The substitution method is a technique used for simplifying complex integrals. It involves replacing a function inside the integral with a new variable, making the integral easier to solve. This method is akin to the substitution in algebra, where variables are swapped to solve easier equations.

To use this method, first identify a part of the integrand (the expression inside the integral) whose derivative is also present. In our example, we noticed that the derivative of \( \ln x \) is \( \frac{1}{x} \). This is our cue to substitute.

• **Pick a suitable substitution:** In this case, set \( u = \ln x \).
• **Differentiate your substitution:** This gives \( \frac{du}{dx} = \frac{1}{x} \), so rearranging terms, \( du = \frac{1}{x} \, dx \).
• **Replace in the integral:** Substitute these into the original integral, transforming \( \int \frac{(\ln x)^{2}}{x} \, dx \) to \( \int u^{2} \, du \).

This transformation makes the integral dramatically easier to handle. This method is very powerful when dealing with logarithmic and trigonometric functions where their derivatives simplify the integrand.

Integration by parts is a technique derived from the product rule of differentiation. It's particularly useful when your integral involves a product of two functions. Though not directly used in our current solution, it's another indispensable tool in the calculus toolbox.

The formula for integration by parts is:
\[\int u \, dv = uv - \int v \, du\]
This involves choosing parts of the integrand as \(u\) and \(dv\), then differentiating and integrating these to find \(du\) and \(v\), respectively.

For example, if you have an integral involving \(x \cdot e^x\), you might let \(u = x\) (for which \(du = dx\)) and \(dv = e^x \, dx\), allowing the technique to simplify the problem.

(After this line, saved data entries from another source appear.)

(* ===== verification/Processed.v ===== *)
(** * The processed_events table and its store (internal/notify/store.go) *)

From S2P Require Import Prelude Effects Postgres.

(** ** The table (migrations 0005 and 0007) *)

(** A row without its primary key, the event's UUID. *)
Record prow : Type := PRow {
  pe_event_type : string;
  pe_aggregate : string;
  pe_aggregate_id : string;
  pe_payload : string;
  pe_status : string;
  pe_attempts : Z;
  pe_first_seen_at : Z;
  pe_updated_at : Z;
  pe_processed_at : option Z;
  pe_last_error : option string;
  pe_failed_at : option Z
}.

Abbreviation ptable := (gmap string prow).

(** The fields of [type ProcessedEvent struct] that the code fills. *)
Record ProcessedEvent : Type := MkProcessedEvent {
  pv_EventID : string;
  pv_EventType : string;
  pv_Aggregate : string;
  pv_AggregateID : string;
  pv_Payload : string
}.

(** A row that no attempt may touch again. *)
Definition final (s : string) : bool := bool_decide (s = "done") || bool_decide (s = "failed").

(** *** The SET lists *)

Definition set_started (now : Z) (r : prow) : prow :=
  PRow (pe_event_type r) (pe_aggregate r) (pe_aggregate_id r) (pe_payload r)
       (if final (pe_status r) then pe_status r else "processing")
       (if final (pe_status r) then pe_attempts r else pe_attempts r + 1)
       (pe_first_seen_at r) now (pe_processed_at r) (pe_last_error r) (pe_failed_at r).

Definition set_done (now : Z) (r : prow) : prow :=
  PRow (pe_event_type r) (pe_aggregate r) (pe_aggregate_id r) (pe_payload r) "done"
       (pe_attempts r) (pe_first_seen_at r) now (Some now) None (pe_failed_at r).

Definition set_error (now : Z) (msg : string) (r : prow) : prow :=
  PRow (pe_event_type r) (pe_aggregate r) (pe_aggregate_id r) (pe_payload r) "processing"
       (pe_attempts r) (pe_first_seen_at r) now (pe_processed_at r) (Some msg) (pe_failed_at r).

Definition set_failed (now : Z) (msg : string) (r : prow) : prow :=
  PRow (pe_event_type r) (pe_aggregate r) (pe_aggregate_id r) (pe_payload r) "failed"
       (pe_attempts r) (pe_first_seen_at r) now (pe_processed_at r) (Some msg)
       (Some (match pe_failed_at r with Some t => t | None => now end)).

(** ** The statements as calls *)

Inductive notify_op : Type :=
| QStart (e : ProcessedEvent)
| QDone (event_id : string)
| QError (event_id msg : string)
| QFailed (event_id msg : string).

Definition notify_res (o : notify_op) : Type :=
  match o with
  | QStart _ => string * Z
  | QDone _ | QError _ _ | QFailed _ _ => unit
  end.

Canonical Structure notify_sig : sig := Sig notify_op (fun o => result (notify_res o)).

Section Statements.
Context {PG : Postgres}.

(** INSERT ... ON CONFLICT (event_id) DO UPDATE ... RETURNING status, attempts. *)
Definition start_stmt (now : Z) (e : ProcessedEvent) (t : ptable) : ptable * result (string * Z) :=
  match uuid_in (pv_EventID e), jsonb_in (pv_Payload e) with
  | None, _ => (t, Err pg_bad_uuid)
  | _, None => (t, Err pg_bad_json)
  | Some id, Some payload =>
      if text_ok (pv_EventType e) && text_ok (pv_Aggregate e) && text_ok (pv_AggregateID e) then
        let fresh := PRow (pv_EventType e) (pv_Aggregate e) (pv_AggregateID e) payload
                          "processing" 1 now now None None None in
        let r' := match t !! id with None => fresh | Some r => set_started now r end in
        if int4_max <? pe_attempts r' then (t, Err pg_out_of_range)
        else (<[id := r']> t, Ok (pe_status r', pe_attempts r'))
      else (t, Err pg_bad_text)
  end.

(** UPDATE processed_events SET f WHERE event_id = $1. *)
Definition update_event (event_id : string) (f : prow -> prow) (t : ptable) : ptable * result unit :=
  match uuid_in event_id with
  | Some id => (alter f id t, Ok ())
  | None => (t, Err pg_bad_uuid)
  end.

Definition notify_stmt (ch : choice) (t : ptable) (o : notify_op) : ptable * result (notify_res o) :=
  match o with
  | QStart e => start_stmt (ch_now ch) e t
  | QDone id => update_event id (set_done (ch_now ch)) t
  | QError id msg =>
      if text_ok msg then update_event id (set_error (ch_now ch) msg) t else (t, Err pg_bad_text)
  | QFailed id msg =>
      if text_ok msg then update_event id (set_failed (ch_now ch) msg) t else (t, Err pg_bad_text)
  end.

#[export] Instance notify_exec : Exec notify_sig ptable := fun ch t o =>
  settle (ch_out ch) t (notify_stmt ch t o).

(** The state after the call. *)
Definition notify_next ch (t : ptable) (o : notify_op) : ptable := (notify_exec ch t o).1.

Lemma notify_next_cases ch (t : ptable) o :
  notify_next ch t o = t \/ notify_next ch t o = (notify_stmt ch t o).1.
Proof. apply settle_fst. Qed.

Lemma notify_exec_ok ch (t : ptable) o a :
  (notify_exec ch t o).2 = Ok a ->
  notify_stmt ch t o = (notify_next ch t o, Ok a).
Proof.
  unfold notify_next, notify_exec. destruct (settle _ _ _) as [x y] eqn:E. simpl. intros ->.
  by apply settle_ok in E.
Qed.

(** ** Well-formed rows *)

(** A row is in one of three states, with the columns of that state. *)
Record prow_wf (p : prow) : Prop := {
  pwf_status : pe_status p ∈ ["processing"; "done"; "failed"];
  pwf_done : pe_status p = "done" -> is_Some (pe_processed_at p) /\ pe_last_error p = None;
  pwf_failed : pe_status p = "failed" -> is_Some (pe_failed_at p) /\ is_Some (pe_last_error p);
  pwf_attempts : 1 <= pe_attempts p <= int4_max
}.

Definition ptable_wf (t : ptable) : Prop := map_Forall (fun _ => prow_wf) t.

Lemma set_done_wf now p : prow_wf p -> prow_wf (set_done now p).
Proof. intros []. split; simpl; [in_list|eauto|done|done]. Qed.
Lemma set_error_wf now msg p : prow_wf p -> prow_wf (set_error now msg p).
Proof. intros []. split; simpl; [in_list|done|done|done]. Qed.
Lemma set_failed_wf now msg p : prow_wf p -> prow_wf (set_failed now msg p).
Proof. intros []. split; simpl; [in_list|done|eauto|done]. Qed.
Lemma set_started_wf now p :
  prow_wf p -> pe_attempts (set_started now p) <= int4_max -> prow_wf (set_started now p).
Proof.
  intros [Hs Hd Hf Ha]. unfold set_started. simpl. destruct (final (pe_status p)) eqn:E.
  - by split.
  - split; simpl; [in_list|done|done|lia].
Qed.

Lemma update_event_wf id f t :
  (forall p, prow_wf p -> prow_wf (f p)) -> ptable_wf t -> ptable_wf (update_event id f t).1.
Proof.
  intros Hf Ht. unfold update_event. destruct (uuid_in id) as [u|]; [|done].
  intros e p. simpl. rewrite lookup_alter. case_decide; [|by apply Ht].
  intros (q&Hq&->)%fmap_Some. by eapply Hf, Ht.
Qed.

Lemma start_stmt_wf now e t : ptable_wf t -> ptable_wf (start_stmt now e t).1.
Proof.
  intros Ht. unfold start_stmt. repeat (case_match; try done).
  all: apply map_Forall_insert_2; [|done]; bool_props.
  - apply set_started_wf; [by eapply Ht|done].
  - split; simpl; [in_list|done|done|unfold int4_max; lia].
Qed.

(** Every statement keeps rows well formed. *)
Lemma notify_next_wf ch t o : ptable_wf t -> ptable_wf (notify_next ch t o).
Proof.
  intros Ht. destruct (notify_next_cases ch t o) as [->| ->]; [done|].
  destruct o as [e|id|id msg|id msg]; simpl.
  - by apply start_stmt_wf.
  - apply update_event_wf; [apply set_done_wf|done].
  - destruct (text_ok msg); [|done]. apply update_event_wf; [apply set_error_wf|done].
  - destruct (text_ok msg); [|done]. apply update_event_wf; [apply set_failed_wf|done].
Qed.
End Statements.

(** ** The methods of [Store] *)

(** [(shouldProcess, attempts, status, err)]. *)
Record Started : Type := MkStarted {
  shouldProcess : bool;
  st_attempts : Z;
  st_status : string;
  st_err : option goerr
}.

Module Store.
Section Methods.
Context {S : sig} `{!Sub notify_sig S}.

Definition StartProcessing (e : ProcessedEvent) : prog S Started :=
  r ← call (QStart e);
  match r with
  | Err err => mret (MkStarted false 0 "" (Some err))
  | Ok (status, attempts) =>
      if bool_decide (status = "done") || bool_decide (status = "failed")
      then mret (MkStarted false attempts status None)
      else mret (MkStarted true attempts status None)
  end.

Definition MarkDone (eventID : string) : prog S (option goerr) :=
  r ← call (QDone eventID); mret (err_of r).

Definition MarkFailed (eventID errMsg : string) : prog S (option goerr) :=
  r ← call (QError eventID errMsg); mret (err_of r).

Definition MarkDead (eventID errMsg : string) : prog S (option goerr) :=
  r ← call (QFailed eventID errMsg); mret (err_of r).
End Methods.
End Store.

It's important to choose \(u\) and \(dv\) wisely to ensure that \(\int v \, du\) is simpler than the initial integral. Often, polynomial terms (like \(x\)) are chosen as \(u\) because they become simpler when differentiated.

The power rule is a fundamental technique in calculus for finding the integral of power functions. It’s incredibly straightforward and essential for solving polynomial integrals.

The rule states:
\[\int x^n \, dx = \frac{x^{n+1}}{n+1} + C\]
Here, \(n\) is any real number except \(-1\) since the integral of \( \frac{1}{x} \) is \( \ln |x| + C \).

In our example, after substitution, we ended up with \( \int u^2 \, du \). The power rule is directly applicable here:

• **Apply the Power Rule:** Increasing the power by one, \( 2+1 = 3 \), and dividing by the new power, the integral becomes \( \frac{u^3}{3} + C \).

The power rule makes handling polynomial functions straightforward, and it's the backbone of many integral calculations in calculus.